Caches and hashes

In Pydra, each task is run within its own working directory. If a task completes successfully, their outputs are stored within this working directory. Working directories are created within a cache directory, which is specified when the task is executed, and named according to the hash of the task's inputs. This means that if the same task is executed with the same inputs, the same working directory will be used, and instead of the task being rerun, the outputs from the previous run will be reused.

In this manner, incomplete workflows can be resumed from where they left off, and completed workflows can be rerun without having to rerun all of the tasks. This is particularly useful when working with datasets that are to be analysed in several different ways with common intermediate steps, or when debugging workflows that have failed part way through.

Hash calculations

Hashes are calculated for different types of objects in different ways. For example, the hash of a string is simply the hash of the string itself, whereas the hash of a dictionary is the hash of all the file names and contents within the directory.
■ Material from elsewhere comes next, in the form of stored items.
(** A relink inside the drop debounce. *)
Definition handle_relink : M (lst W) unit :=
  gen ← getg lc_get_connect_gen;
  x ← getx id;
  when (negb (gen =? connect_gen x))
    (updx (fun x => x <| connect_gen := gen |>) ;;
     lc_apply_link_tuning cfg ;;
     now ← sys time_now;
     updx (fun x => x <| chan_check_at := now + LC_CHAN_CHECK_DELAY_S |>)).

Definition recheck_bandwidth : M (lst W) unit :=
  x ← getx id;
  when (0 <? last_bandwidth x)
    (cur ← sys (lc_tuning_read_current (is_ap cfg));
     when ((0 <? cur) && negb (cur =? last_bandwidth x))
       (sys_ (lc_tuning_apply (connected_slot x) (last_bandwidth x)) ;;
        when (is_ap cfg && frame_change cfg) (updx (fun x => x <| frame_change_pending := true |>)))).

Definition tick_connected (dropped : bool) : M (lst W) unit :=
  if dropped then
    updx (fun x => x <| drop_miss_count := drop_miss_count x + 1 |>) ;;
    n ← getx drop_miss_count;
    if n <? LC_DROP_CONFIRM_TICKS then mret tt else leave_connected
  else
    updx (fun x => x <| drop_miss_count := 0 |>) ;;
    handle_relink ;;
    x ← getx id;
    v ← getv id;
    when (negb (chan_check_at x =? 0) && (chan_check_at x <=? lv_now v)) (lc_channel_check_link cfg) ;;
    when (lv_did_fallback_poll v)
      (recheck_bandwidth ;;
       pending ← getx frame_change_pending;
       when pending (ret ← sys (lc_frame_change_apply 1); updx (fun x => x <| frame_change_pending := negb (ret =? 0) |>)) ;;
       lc_channel_track cfg).

Definition tick_switch : M (lst W) unit :=
  st ← getx state;
  v ← getv id;
  let connect := bool_decide (lv_state v = BB_LINK_STATE_CONNECT) in
  match st with
  | LC_STATE_IDLE => tick_idle (lv_have_state v && connect)
  | LC_STATE_CONNECTED => tick_connected (lv_have_state v && negb connect)
  | LC_STATE_INIT => updx (fun x => x <| state := LC_STATE_IDLE |>)
  end.

(** ** The thread *)

(** From the open client to the main loop. *)
Definition rf_path_b_off_buf : list Z := [0xcb; 0; 0; 0; 0x01; 0x03; 0] ++ replicate 249 0.

Definition thread_start : M (lst W) unit :=
  when (0 <=? daemon_log cfg) (sys_ (lc_daemon_log_apply (daemon_log cfg))) ;;
  when (has_cfg cfg) (sys_ (lc_pair_apply_known_candidate (cfg_path cfg) (is_ap cfg))) ;;
  table ← sys (lc_channel_read_table LC_MAX_CHANNELS);
  match table with
  | Some ((_ :: _) as khz) => updx (fun x => x <| chan_table_khz := khz |>)
  | _ => mret tt
  end ;;
  x ← getx id;
  when (negb (channel x =? LC_CHANNEL_NONE)) (sys_ (lc_channel_apply_mode (channel x))) ;;
  when (rf_path_b_off cfg) (sys_ (bb_ioctl (BB_SET_PRJ_DISPATCH rf_path_b_off_buf))) ;;
  when (is_ap cfg && (0 <=? link_policy cfg)) (sys_ (lc_apply_link_policy_ap cfg)) ;;
  when (negb (power x =? LC_POWER_NONE)) (lc_apply_power cfg) ;;
  updx (fun x => x <| state := LC_STATE_IDLE |>).

(** The body of the main loop, one entry per call: the link state is sampled
    right in front of the switch. *)
Definition tick_steps : list (M (lst W) unit) :=
  [fallback_poll; lc_drain_bandwidth_request cfg; lc_drain_retx_request cfg; lc_drain_channel_request cfg;
   lc_drain_power_request cfg; lc_drain_forget_request cfg; lc_poll_distance; lc_poll_sock_info; lc_poll_quality;
   lc_poll_rf_temp; lc_poll_batt; sample_link_state; tick_switch; lc_poll_soc_temp; lc_overheat_update;
   lc_standby_update; (fun s => (tt, mk_lst (L s) (G s) (V s) (sleep_s 1 (Wd s))))].

Definition run_steps : list (M (lst W) unit) -> M (lst W) unit := mfor id.

Definition lc_tick : M (lst W) unit := run_steps tick_steps.

(** ** The threads together *)

(** What another thread may do between two steps: the event callback, an HTTP
    request, a request to stop. *)
Inductive other_thread (s : lst W) : lst W -> Prop :=
  | ot_event cur prev : other_thread s (mk_lst (L s) (lc_on_link_state_event cur prev (G s)) (V s) (Wd s))
  | ot_bandwidth mhz : other_thread s (mk_lst (lifecycle_request_bandwidth mhz (L s)).2 (G s) (V s) (Wd s))
  | ot_retx a b c d e : other_thread s (mk_lst (lifecycle_request_retx a b c d e (L s)).2 (G s) (V s) (Wd s))
  | ot_channel chan : other_thread s (mk_lst (lifecycle_request_channel cfg chan (L s)).2 (G s) (V s) (Wd s))
  | ot_power level : other_thread s (mk_lst (lifecycle_request_power cfg level (L s)).2 (G s) (V s) (Wd s))
  | ot_armed a : other_thread s (mk_lst (lifecycle_request_armed a (L s)).2 (G s) (V s) (Wd s))
  | ot_forget mac : other_thread s (mk_lst (lifecycle_request_forget_peer cfg mac (Wd s) (L s)).2 (G s) (V s) (Wd s))
  | ot_shutdown : other_thread s (mk_lst (L s) (lifecycle_request_shutdown (G s)) (V s) (Wd s)).

(** What the switch sees of the link: up, down, or nothing reported yet. *)
Inductive sample := Up | Down | Unknown.
#[local] Instance sample_eq : EqDecision sample. Proof. solve_decision. Defined.

Definition sample_of (v : lc_loc) : sample :=
  if negb (lv_have_state v) then Unknown
  else if bool_decide (lv_state v = BB_LINK_STATE_CONNECT) then Up else Down.

(** What the loop has acted on: link samples at the switch, SoC readings at the
    overheat update. *)
Inductive observation := Obs_link (smp : sample) | Obs_heat (c10 : option Z).

Definition switch_pos : nat := 12.
Definition heat_pos : nat := 14.

Definition observed (pc : nat) (s : lst W) : list observation :=
  if decide (pc = switch_pos) then [Obs_link (sample_of (V s))]
  else if decide (pc = heat_pos) then [Obs_heat (if soc_temp_valid (L s) then Some (soc_temp_c10 (L s)) else None)]
  else [].

Definition link_samples : list observation -> list sample := omap (fun o => match o with Obs_link smp => Some smp | _ => None end).
Definition heat_readings : list observation -> list (option Z) := omap (fun o => match o with Obs_heat r => Some r | _ => None end).

(** The position in the loop, the state, and the observations so far. *)
Inductive lc_step : nat * lst W * list observation -> nat * lst W * list observation -> Prop :=
  | step_other pc s s' h : other_thread s s' -> lc_step (pc, s, h) (pc, s', h)
  | step_run pc m s h :
      tick_steps !! pc = Some m -> (pc = O -> g_shutdown_requested (G s) = false) ->
      lc_step (pc, s, h)
              (if decide (S pc = length tick_steps) then O else S pc, (m s).2, h ++ observed pc s).

(** Every state the loop reaches from the end of [thread_start]. *)
Inductive lc_reach (s0 : lst W) : nat -> lst W -> list observation -> Prop :=
  | reach_start : lc_reach s0 0 s0 []
  | reach_step pc s h pc' s' h' : lc_reach s0 pc s h -> lc_step (pc, s, h) (pc', s', h') -> lc_reach s0 pc' s' h'.

(** ** The status *)

Record lc_status := mk_status {
  st_role : lc_role; st_ctx : lc_ctx; st_chan_table_n : Z; st_batt_mv : Z; st_paired : bool
}.

(** [lifecycle_get_status]: the fields it copies are those of the context. *)
Definition lifecycle_get_status (s : lst W) : lc_status :=
  mk_status (role cfg) (L s) (zlen (chan_table_khz (L s)))
    (ar8030_batt_mv (batt_adc_mv (L s)) (batt_scale cfg) (batt_offset_mv cfg))
    (if has_cfg cfg then lc_pair_has_been_paired (cfg_path cfg) (Wd s) else false).
End tick.
(* ===== verification/LcDebounce.v ===== *)
(** The link state machine of [lifecycled/lifecycle.c] against its intent: the
    daemon takes the link for up exactly when three up samples in a row have
    been seen and no six down samples in a row since. *)

From S2P Require Import Prelude ChipAdc Monad LcText LcTuning LcPair LcConfig LcBoard Lifecycle LcTick.
#[local] Open Scope Z_scope.

(** ** Operations that leave a part of the context alone *)

Section frame.
Context {W : Type} `{LcFs W} `{LcSdk W} `{ChipIoctl W} `{CJson} `{LcPrograms W} `{LcEnv W} (cfg : lc_cfg).
Context {T : Type} (p : lc_ctx -> T).

Definition frame (s t : lst W) : Prop := p (L s) = p (L t).

#[global] Instance frame_preorder : PreOrder frame.
Proof. split; [by intros s|intros s t u; unfold frame; congruence]. Qed.

Lemma frame_sys {A} (m : M W A) : keeps frame (sys m).
Proof. by apply keeps_lift. Qed.
Lemma frame_sys_ {A} (m : M W A) : keeps frame (sys_ m).
Proof. apply (keeps_bind _); [apply frame_sys|intros _ s; done]. Qed.
Lemma frame_getx {A} (f : lc_ctx -> A) : keeps frame (getx f).
Proof. by intros s. Qed.
Lemma frame_getg {A} (f : lc_glob -> A) : keeps frame (getg f).
Proof. by intros s. Qed.
Lemma frame_getv {A} (f : lc_loc -> A) : keeps frame (getv f).
Proof. by intros s. Qed.
Lemma frame_updx f : (forall x, p x = p (f x)) -> keeps frame (updx f).
Proof. intros Hf s; apply Hf. Qed.
Lemma frame_updg f : keeps frame (updg f).
Proof. by intros s. Qed.
Lemma frame_updv f : keeps frame (updv f).
Proof. by intros s. Qed.
End frame.

Create HintDb frame.
#[export] Hint Resolve frame_sys frame_sys_ frame_getx frame_getg frame_getv frame_updg frame_updv : frame.

(** Every update on the way must leave the part alone by computation. *)
Ltac frame_leaf := first
  [ by auto with frame
  | apply frame_updx; intros ?; reflexivity
  | unfold_op ].
Ltac frames := keeps_walk frame_leaf.

(** ** Histories *)

(** Three up samples in a row, and no six down ones in a row since. *)
Definition has_drop (h : list sample) : Prop := exists a b, h = a ++ replicate 6 Down ++ b.
Definition link_up (h : list sample) : Prop := exists h1 h2, h = h1 ++ [Up; Up; Up] ++ h2 /\ ~ has_drop h2.

Section histories.
Implicit Types h k : list sample.

Lemma run_end (x : sample) n : forall c h k, h ++ replicate c x = k ++ replicate n x -> list.last h <> Some x -> (n <= c)%nat.
Proof.
  induction n as [|n IH]; intros c h k E Hl; [lia|]; destruct c as [|c].
  - rewrite app_nil_r, replicate_S_end in E; subst h; by rewrite app_assoc, last_snoc in Hl.
  - rewrite !replicate_S_end, !app_assoc in E; apply app_inj_tail in E as [E _]; specialize (IH c h k E Hl); lia.
Qed.

Lemma run_after (x y : sample) n : x <> y -> forall h k k2, h ++ y :: k2 = k ++ replicate n x -> exists a, k2 = a ++ replicate n x.
Proof.
  intros Hxy; induction n as [|n IH]; intros h k k2 E; [by exists k2; rewrite app_nil_r|].
  rewrite replicate_S_end, app_assoc in E; destruct k2 as [|z k2 _] using rev_ind.
  - apply app_inj_tail in E as [_ E]; done.
  - rewrite app_comm_cons, app_assoc in E; apply app_inj_tail in E as [E ->]; destruct (IH _ _ _ E) as [a ->].
    exists a; by rewrite replicate_S_end, app_assoc.
Qed.

Lemma snoc_split h x a w b : h ++ [x] = a ++ w ++ b -> w <> [] ->
  (b = [] /\ h ++ [x] = a ++ w) \/ (exists b', b = b' ++ [x] /\ h = a ++ w ++ b').
Proof.
  intros E Hw; destruct b as [|z b _] using rev_ind; [left; by rewrite app_nil_r in E|right].
  rewrite !app_assoc in E; apply app_inj_tail in E as [E ->]; exists b; by rewrite E, app_assoc.
Qed.

Lemma has_drop_snoc h x : has_drop (h ++ [x]) -> has_drop h \/ (x = Down /\ exists a, h = a ++ replicate 5 Down).
Proof.
  intros (a & b & E); apply snoc_split in E as [[-> E]|(b' & -> & ->)]; [right| |done]; [|left; by exists a, b'].
  change (replicate 6 Down) with (replicate 5 Down ++ [Down]) in E; rewrite app_assoc in E; apply app_inj_tail in E as [E ->].
  split; [done|by exists a].
Qed.

Lemma has_drop_app h k : has_drop h -> has_drop (h ++ k).
Proof. intros (a & b & ->); exists a, (b ++ k); by rewrite !app_assoc. Qed.

Lemma link_up_back h x : link_up (h ++ [x]) -> link_up h \/ (x = Up /\ exists a, h = a ++ replicate 2 Up).
Proof.
  intros (h1 & h2 & E & Hd); apply snoc_split in E as [[-> E]|(b & -> & ->)]; [right| |done].
  - change [Up; Up; Up] with (replicate 2 Up ++ [Up]) in E; rewrite app_assoc in E; apply app_inj_tail in E as [E ->].
    split; [done|by exists h1].
  - left; exists h1, b; split; [done|]; intros Hb; by apply Hd, has_drop_app.
Qed.

Lemma link_up_keep h x : link_up h -> (x = Down -> ~ exists a, h = a ++ replicate 5 Down) -> link_up (h ++ [x]).
Proof.
  intros (h1 & h2 & -> & Hd) Hx; exists h1, (h2 ++ [x]); split; [by rewrite !app_assoc|].
  intros Hb; apply has_drop_snoc in Hb as [Hb|[-> (a & ->)]]; [done|].
  apply (Hx eq_refl); exists (h1 ++ [Up; Up; Up] ++ a); by rewrite !app_assoc.
Qed.

Lemma link_up_dropped h k : h = k ++ replicate 6 Down -> ~ link_up h.
Proof.
  intros -> (h1 & h2 & E & Hd); apply Hd.
  change (h1 ++ [Up; Up; Up] ++ h2) with (h1 ++ [Up; Up; Up] ++ h2) in E.
  replace (h1 ++ [Up; Up; Up] ++ h2) with ((h1 ++ [Up; Up]) ++ Up :: h2) in E by (by rewrite <- app_assoc).
  symmetry in E; destruct (run_after Down Up 6 ltac:(done) _ _ _ E) as [a ->]; exists a, []; by rewrite app_nil_r.
Qed.

Lemma link_up_run h k : h = k ++ replicate 3 Up -> link_up h.
Proof. intros ->; exists k, []; split; [done|]; intros (a & b & E); by destruct a. Qed.
End histories.

(** ** The counters are the history's runs *)

(** What the switch does to the state and the counters. *)
Definition core (x : lc_ctx) : lc_state * Z * Z := (state x, connect_confirm_count x, drop_miss_count x).

Definition debounce (smp : sample) (c : lc_state * Z * Z) : lc_state * Z * Z :=
  let '(st, up, down) := c in
  match st with
  | LC_STATE_INIT => (LC_STATE_IDLE, up, down)
  | LC_STATE_IDLE =>
      match smp with
      | Up => if up + 1 <? LC_CONNECT_CONFIRM_TICKS then (LC_STATE_IDLE, up + 1, down) else (LC_STATE_CONNECTED, 0, down)
      | _ => (LC_STATE_IDLE, 0, down)
      end
  | LC_STATE_CONNECTED =>
      match smp with
      | Down => if down + 1 <? LC_DROP_CONFIRM_TICKS then (LC_STATE_CONNECTED, up, down + 1) else (LC_STATE_IDLE, up, 0)
      | _ => (LC_STATE_CONNECTED, up, 0)
      end
  end.

(** [n] samples [x] end the history, and no more. *)
Definition run_of (x : sample) (n : Z) (h : list sample) : Prop :=
  0 <= n /\ exists k, h = k ++ replicate (Z.to_nat n) x /\ list.last k <> Some x.

Definition tracks (c : lc_state * Z * Z) (h : list sample) : Prop :=
  let '(st, up, down) := c in
  match st with
  | LC_STATE_INIT => False
  | LC_STATE_IDLE => ~ link_up h /\ run_of Up up h /\ up < 3 /\ down = 0
  | LC_STATE_CONNECTED => link_up h /\ run_of Down down h /\ down < 6 /\ up = 0
  end.

Lemma run_of_other x y h : x <> y -> run_of x 0 (h ++ [y]).
Proof. intros Hxy; split; [lia|]; exists (h ++ [y]); split; [by rewrite app_nil_r|rewrite last_snoc; congruence]. Qed.

Lemma run_of_more x n h : run_of x n h -> run_of x (n + 1) (h ++ [x]).
Proof.
  intros (Hn & k & -> & Hk); split; [lia|]; exists k; split; [|done].
  by rewrite Z2Nat.inj_add, Nat.add_1_r, replicate_S_end, app_assoc by lia.
Qed.

Lemma run_of_bound x n m h : run_of x n h -> (exists a, h = a ++ replicate m x) -> Z.of_nat m <= n.
Proof. intros (Hn & k & -> & Hk) (a & E); pose proof (run_end x m _ _ _ E Hk); lia. Qed.

Lemma run_of_run x n h : run_of x n h -> exists k, h = k ++ replicate (Z.to_nat n) x.
Proof. intros (_ & k & E & _); by exists k. Qed.

Lemma tracks_step c h x : tracks c h -> tracks (debounce x c) (h ++ [x]).
Proof.
  destruct c as [[st up] down]; destruct st; cbn [tracks debounce]; [done| |].
  - intros (Hno & Hr & Hu & ->); unfold LC_CONNECT_CONFIRM_TICKS; destruct x; cbn.
    + destruct (up + 1 <? 3) eqn:E; bool_to_prop; cbn.
      * split_and!; [|by apply run_of_more|lia|done].
        intros [Hc|[_ Ha]]%link_up_back; [done|]; pose proof (run_of_bound _ _ 2 _ Hr Ha); lia.
      * split_and!; [|by apply run_of_other|lia|done].
        destruct (run_of_run _ _ _ (run_of_more _ _ _ Hr)) as [k Hk]; replace (up + 1) with 3 in Hk by lia.
        by apply (link_up_run _ k).
    + split_and!; [|by apply run_of_other|lia|done]; by intros [Hc|[? _]]%link_up_back.
    + split_and!; [|by apply run_of_other|lia|done]; by intros [Hc|[? _]]%link_up_back.
  - intros (Hup & Hr & Hd & ->); unfold LC_DROP_CONFIRM_TICKS; destruct x; cbn.
    + split_and!; [by apply link_up_keep|by apply run_of_other|lia|done].
    + destruct (down + 1 <? 6) eqn:E; bool_to_prop; cbn.
      * split_and!; [|by apply run_of_more|lia|done].
        apply link_up_keep; [done|]; intros _ Ha; pose proof (run_of_bound _ _ 5 _ Hr Ha); lia.
      * split_and!; [|by apply run_of_other|lia|done].
        destruct (run_of_run _ _ _ (run_of_more _ _ _ Hr)) as [k Hk]; replace (down + 1) with 6 in Hk by lia.
        by apply (link_up_dropped _ k).
    + split_and!; [by apply link_up_keep|by apply run_of_other|lia|done].
Qed.

Section debounce.
Context {W : Type} `{LcFs W} `{LcSdk W} `{ChipIoctl W} `{CJson} `{LcPrograms W} `{LcEnv W} (cfg : lc_cfg).
Implicit Types s : lst W.

Lemma frame_last {A B T} (p : lc_ctx -> T) (m : M (lst W) A) (f : A -> M (lst W) B) s :
  (forall a, keeps (frame p) (f a)) -> p (L ((m ≫= f) s).2) = p (L (m s).2).
Proof. intros Hf; rewrite bind_run; symmetry; apply Hf. Qed.

Lemma other_steps_core pc m : tick_steps (W:=W) cfg !! pc = Some m -> pc <> switch_pos -> keeps (frame core) m.
Proof.
  unfold switch_pos; intros Hm Hpc; do 17 (destruct pc as [|pc]; [injection Hm as <-; try done; by frames|]); done.
Qed.

Lemma enter_connected_core s : core (L (enter_connected cfg s).2) = (LC_STATE_CONNECTED, connect_confirm_count (L s), drop_miss_count (L s)).
Proof.
  pose proof (frame_sys core lc_tuning_resolve_connected_slot s) as E; unfold enter_connected; rewrite bind_run.
  destruct (sys lc_tuning_resolve_connected_slot s) as [slot s1]; cbv zeta beta; rewrite frame_last; [|intros; frames].
  injection E as E1 E2 E3; unfold core; cbn; congruence.
Qed.

Lemma tick_switch_core s : core (L (tick_switch cfg s).2) = debounce (sample_of (V s)) (core (L s)).
Proof.
  unfold tick_switch; mrun; unfold sample_of; cbn [id debounce core].
  destruct (state (L s)) eqn:Es; cbn -[tick_idle tick_connected LC_CONNECT_CONFIRM_TICKS LC_DROP_CONFIRM_TICKS Z.ltb].
  - done.
  - unfold tick_idle; destruct (lv_have_state (V s)), (bool_decide _) eqn:Eb; cbn [andb negb].
    1: { mrun; cbn [L]; change (connect_confirm_count (_ <| connect_confirm_count := ?n |>)) with n.
         destruct (connect_confirm_count (L s) + 1 <? LC_CONNECT_CONFIRM_TICKS); [by rewrite <- Es|].
         mrun; by rewrite enter_connected_core. }
    all: rewrite frame_last; [by rewrite <- Es|intros; frames].
  - unfold tick_connected; destruct (lv_have_state (V s)), (bool_decide _) eqn:Eb; cbn [andb negb].
    2: { mrun; cbn [L]; change (drop_miss_count (_ <| drop_miss_count := ?n |>)) with n.
         destruct (drop_miss_count (L s) + 1 <? LC_DROP_CONFIRM_TICKS); [by rewrite <- Es|done]. }
    all: rewrite frame_last; [by rewrite <- Es|intros; frames].
Qed.

Lemma other_thread_core s s' : other_thread cfg s s' -> core (L s) = core (L s').
Proof.
  destruct 1; cbn [L]; try done;
    unfold lifecycle_request_bandwidth, lifecycle_request_retx, lifecycle_request_channel, lifecycle_request_power,
      lifecycle_request_armed, lifecycle_request_forget_peer; by repeat case_match.
Qed.

Lemma thread_start_core s : core (L (thread_start cfg s).2) = (LC_STATE_IDLE, connect_confirm_count (L s), drop_miss_count (L s)).
Proof.
  set (p x := (connect_confirm_count x, drop_miss_count x)).
  assert (Hp : keeps (frame p) (thread_start (W:=W) cfg)) by frames.
  specialize (Hp s); enough (state (L (thread_start cfg s).2) = LC_STATE_IDLE) as E by (injection Hp as -> ->; unfold core; by rewrite E).
  clear p Hp; unfold thread_start; repeat (rewrite bind_run; cbv beta zeta); done.
Qed.

(** The loop's states agree with the history of samples from its start. *)
Lemma reach_tracks w pc s h :
  lc_reach cfg (thread_start cfg (mk_lst (ctx_init cfg w) glob_init loc_init w)).2 pc s h -> tracks (core (L s)) (link_samples h).
Proof.
  induction 1 as [|pc s h pc' s' h' Hr IH Hs].
  - rewrite thread_start_core; cbn; split_and!; [|split; [lia|by exists []]|lia|done]; by intros ([|] & h2 & E & _).
  - inversion Hs as [pc0 s0 s0' h0 Ho E1 E2|pc0 m s0 h0 Hm _ E1 E2]; subst.
    + by rewrite <- (other_thread_core _ _ Ho).
    + unfold link_samples, observed in *; rewrite omap_app; destruct (decide (pc = switch_pos)) as [->|E].
      * injection Hm as <-; rewrite tick_switch_core; by apply tracks_step.
      * replace (omap _ (if decide (pc = heat_pos) then _ else _)) with (@nil sample) by (destruct (decide (pc = heat_pos)); reflexivity).
        by rewrite app_nil_r, <- (other_steps_core _ _ Hm E s).
Qed.

(** C14. The daemon's link state is the debounced history of what the chip
    reported: whatever the event callback and the HTTP threads do in between,
    [LC_STATE_CONNECTED] holds exactly when some three consecutive samples were
    up and no six consecutive ones have been down since. *)
Theorem link_debounced w pc s h :
  lc_reach cfg (thread_start cfg (mk_lst (ctx_init cfg w) glob_init loc_init w)).2 pc s h ->
  (state (L s) = LC_STATE_CONNECTED <-> link_up (link_samples h)) /\ state (L s) <> LC_STATE_INIT.
Proof.
  intros Hr; pose proof (reach_tracks _ _ _ _ Hr) as Ht; unfold core in Ht.
  destruct (state (L s)); [done| |]; destruct Ht as [Ht _]; split; done.
Qed.
End debounce.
Implementations for most common types are provided in the pydra.utils.hash module, but custom types can be hashed by providing a custom bytes_repr function (see Registering custom bytes_repr functions).

A cache dictionary, is passed each bytes_repr call that maps an objects id (i.e. as returned by the built-in id() function) to the hash, to avoid infinite recursions in the case of circular references.

The byte representation of each object is hashed using the BlakeB cryptographic algorithm, and these hashes are then combined to create a hash of the entire inputs object.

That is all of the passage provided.